* Exercise brief *
This task calls for the complete listing below, reproduced exactly.

* Excerpted records *
Lemma clear_nodes_ok s p t fuel :
  rep (nodes s) p t -> NoDup (addrs t) -> (depth t < fuel)%nat ->
  ok (clear_nodes fuel (root t)) s (fun _ s' => cleared (addrs t) s s').
Proof.
  revert s p fuel. induction t as [|c l IHl a k r IHr]; intros s p fuel Hrep Hnd Hf; (destruct fuel as [|fuel]; [lia|]).
  { apply ok_ret. split; [done| | |done]; set_solver. }
  pose proof Hrep as (Ha & Rl & Rr). cbn [depth] in Hf. apply (NoDup_mk L) in Hnd as (N1 & N2 & N3 & N4 & N5). cbn [clear_nodes root].
  eapply ok_load; [exact Ha|]. cbn [right_child]. eapply ok_bind; [apply (IHr s (Some a) fuel); [done|done|lia]|]. intros ? s1 H1. cbn beta in H1.
  assert (nodes s1 !! a = Some (mkNode (root l) (root r) p c k)) as Ha1 by (by rewrite (c_other _ _ _ H1)).
  eapply ok_store; [exact Ha1|]. eapply ok_load; [cbn [upd nodes]; by rewrite lookup_insert_eq|]. cbn [set_right left_child parent color key].
  set (s2 := upd a _ s1). assert (rep (nodes s2) (Some a) l) as Rl2.
  { apply rep_insert; [done|]. eapply rep_cleared; [exact H1|done|done]. }
  eapply ok_bind; [apply (IHl s2 (Some a) fuel); [done|done|lia]|]. intros ? s3 H3. cbn beta in H3.
  assert (nodes s3 !! a = Some (mkNode (root l) None p c k)) as Ha3.
  { rewrite (c_other _ _ _ H3) by done. subst s2. cbn [upd nodes]. by rewrite lookup_insert_eq. }
  eapply ok_store; [exact Ha3|]. eexists _, _. split; [reflexivity|]. rewrite addrs_T. split; cbn [upd nodes m_in_tree].
  - intros b Hb. apply not_elem_of_app in Hb as [Hb1 Hb2]. apply not_elem_of_cons in Hb2 as [Hba Hb2].
    rewrite lookup_insert_ne, (c_other _ _ _ H3) by done. subst s2. cbn [upd nodes]. by rewrite lookup_insert_ne, (c_other _ _ _ H1) by done.
  - intros b Hb. unfold detached. cbn [nodes]. destruct (decide (b = a)) as [->|Hba]; [eexists; split; [apply lookup_insert_eq|done]|].
    rewrite lookup_insert_ne by done. apply elem_of_app in Hb as [Hb|Hb]; [by apply (c_detached _ _ _ H3)|].
    apply elem_of_cons in Hb as [?|Hb]; [done|]. destruct (c_detached _ _ _ H1 b Hb) as (n & Hn & ?). exists n. split; [|done].
    rewrite (c_other _ _ _ H3) by (intros Hbl; by apply (N5 b)). subst s2. cbn [upd nodes]. by rewrite lookup_insert_ne.
  - intros b. rewrite elem_of_difference, elem_of_singleton, (c_in_tree _ _ _ H3). subst s2. cbn [upd m_in_tree].
    rewrite (c_in_tree _ _ _ H1), not_elem_of_app, not_elem_of_cons. tauto.
  - assert (a ∈ dom (nodes s1)) by (apply elem_of_dom; by eexists). rewrite dom_insert_L, (c_dom _ _ _ H3). subst s2. cbn [upd nodes].
    rewrite dom_insert_L, <- (c_dom _ _ _ H1). set_solver.
Qed.

Lemma remove_run s l k :
  wf s l ->
  let b := existsb (fun x => x.1 =? k) l in
  exists s', remove k s = (Ok b, s') /\
    if b then exists l1 a l2, l = l1 ++ (k, a) :: l2 /\ wf s' (l1 ++ l2) /\ detached a s' /\ forall c, c ∉ l.*2 -> nodes s' !! c = nodes s !! c
    else s' = s.
Proof.
  intros Hwf. destruct (remove_ok s l k Hwf) as (b & s' & E & H). cbn zeta. exists s'.
  replace (existsb (fun x => x.1 =? k) l) with b; [by destruct b; [|destruct H]|]. symmetry. destruct b.
  - destruct H as (l1 & a & l2 & -> & _). apply existsb_exists. exists (k, a).
    rewrite <- list_elem_of_In. split; [set_solver|by apply Z.eqb_refl].
  - destruct H as [_ H]. apply not_true_is_false. intros (x & Hx & Hk)%existsb_exists.
    apply Z.eqb_eq in Hk. apply (H x); [by apply list_elem_of_In|done].
Qed.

* Response below *
Lemma clear_nodes_ok s p t fuel :
  rep (nodes s) p t -> NoDup (addrs t) -> (depth t < fuel)%nat ->
  ok (clear_nodes fuel (root t)) s (fun _ s' => cleared (addrs t) s s').
Proof.
  revert s p fuel. induction t as [|c l IHl a k r IHr]; intros s p fuel Hrep Hnd Hf; (destruct fuel as [|fuel]; [lia|]).
  { apply ok_ret. split; [done| | |done]; set_solver. }
  pose proof Hrep as (Ha & Rl & Rr). cbn [depth] in Hf. apply (NoDup_mk L) in Hnd as (N1 & N2 & N3 & N4 & N5). cbn [clear_nodes root].
  eapply ok_load; [exact Ha|]. cbn [right_child]. eapply ok_bind; [apply (IHr s (Some a) fuel); [done|done|lia]|]. intros ? s1 H1. cbn beta in H1.
  assert (nodes s1 !! a = Some (mkNode (root l) (root r) p c k)) as Ha1 by (by rewrite (c_other _ _ _ H1)).
  eapply ok_store; [exact Ha1|]. eapply ok_load; [cbn [upd nodes]; by rewrite lookup_insert_eq|]. cbn [set_right left_child parent color key].
  set (s2 := upd a _ s1). assert (rep (nodes s2) (Some a) l) as Rl2.
  { apply rep_insert; [done|]. eapply rep_cleared; [exact H1|done|done]. }
  eapply ok_bind; [apply (IHl s2 (Some a) fuel); [done|done|lia]|]. intros ? s3 H3. cbn beta in H3.
  assert (nodes s3 !! a = Some (mkNode (root l) None p c k)) as Ha3.
  { rewrite (c_other _ _ _ H3) by done. subst s2. cbn [upd nodes]. by rewrite lookup_insert_eq. }
  eapply ok_store; [exact Ha3|]. eexists _, _. split; [reflexivity|]. rewrite addrs_T. split; cbn [upd nodes m_in_tree].
  - intros b Hb. apply not_elem_of_app in Hb as [Hb1 Hb2]. apply not_elem_of_cons in Hb2 as [Hba Hb2].
    rewrite lookup_insert_ne, (c_other _ _ _ H3) by done. subst s2. cbn [upd nodes]. by rewrite lookup_insert_ne, (c_other _ _ _ H1) by done.
  - intros b Hb. unfold detached. cbn [nodes]. destruct (decide (b = a)) as [->|Hba]; [eexists; split; [apply lookup_insert_eq|done]|].
    rewrite lookup_insert_ne by done. apply elem_of_app in Hb as [Hb|Hb]; [by apply (c_detached _ _ _ H3)|].
    apply elem_of_cons in Hb as [?|Hb]; [done|]. destruct (c_detached _ _ _ H1 b Hb) as (n & Hn & ?). exists n. split; [|done].
    rewrite (c_other _ _ _ H3) by (intros Hbl; by apply (N5 b)). subst s2. cbn [upd nodes]. by rewrite lookup_insert_ne.
  - intros b. rewrite elem_of_difference, elem_of_singleton, (c_in_tree _ _ _ H3). subst s2. cbn [upd m_in_tree].
    rewrite (c_in_tree _ _ _ H1), not_elem_of_app, not_elem_of_cons. tauto.
  - assert (a ∈ dom (nodes s1)) by (apply elem_of_dom; by eexists). rewrite dom_insert_L, (c_dom _ _ _ H3). subst s2. cbn [upd nodes].
    rewrite dom_insert_L, <- (c_dom _ _ _ H1). set_solver.
Qed.

Lemma remove_run s l k :
  wf s l ->
  let b := existsb (fun x => x.1 =? k) l in
  exists s', remove k s = (Ok b, s') /\
    if b then exists l1 a l2, l = l1 ++ (k, a) :: l2 /\ wf s' (l1 ++ l2) /\ detached a s' /\ forall c, c ∉ l.*2 -> nodes s' !! c = nodes s !! c
    else s' = s.
Proof.
  intros Hwf. destruct (remove_ok s l k Hwf) as (b & s' & E & H). cbn zeta. exists s'.
  replace (existsb (fun x => x.1 =? k) l) with b; [by destruct b; [|destruct H]|]. symmetry. destruct b.
  - destruct H as (l1 & a & l2 & -> & _). apply existsb_exists. exists (k, a).
    rewrite <- list_elem_of_In. split; [set_solver|by apply Z.eqb_refl].
  - destruct H as [_ H]. apply not_true_is_false. intros (x & Hx & Hk)%existsb_exists.
    apply Z.eqb_eq in Hk. apply (H x); [by apply list_elem_of_In|done].
Qed.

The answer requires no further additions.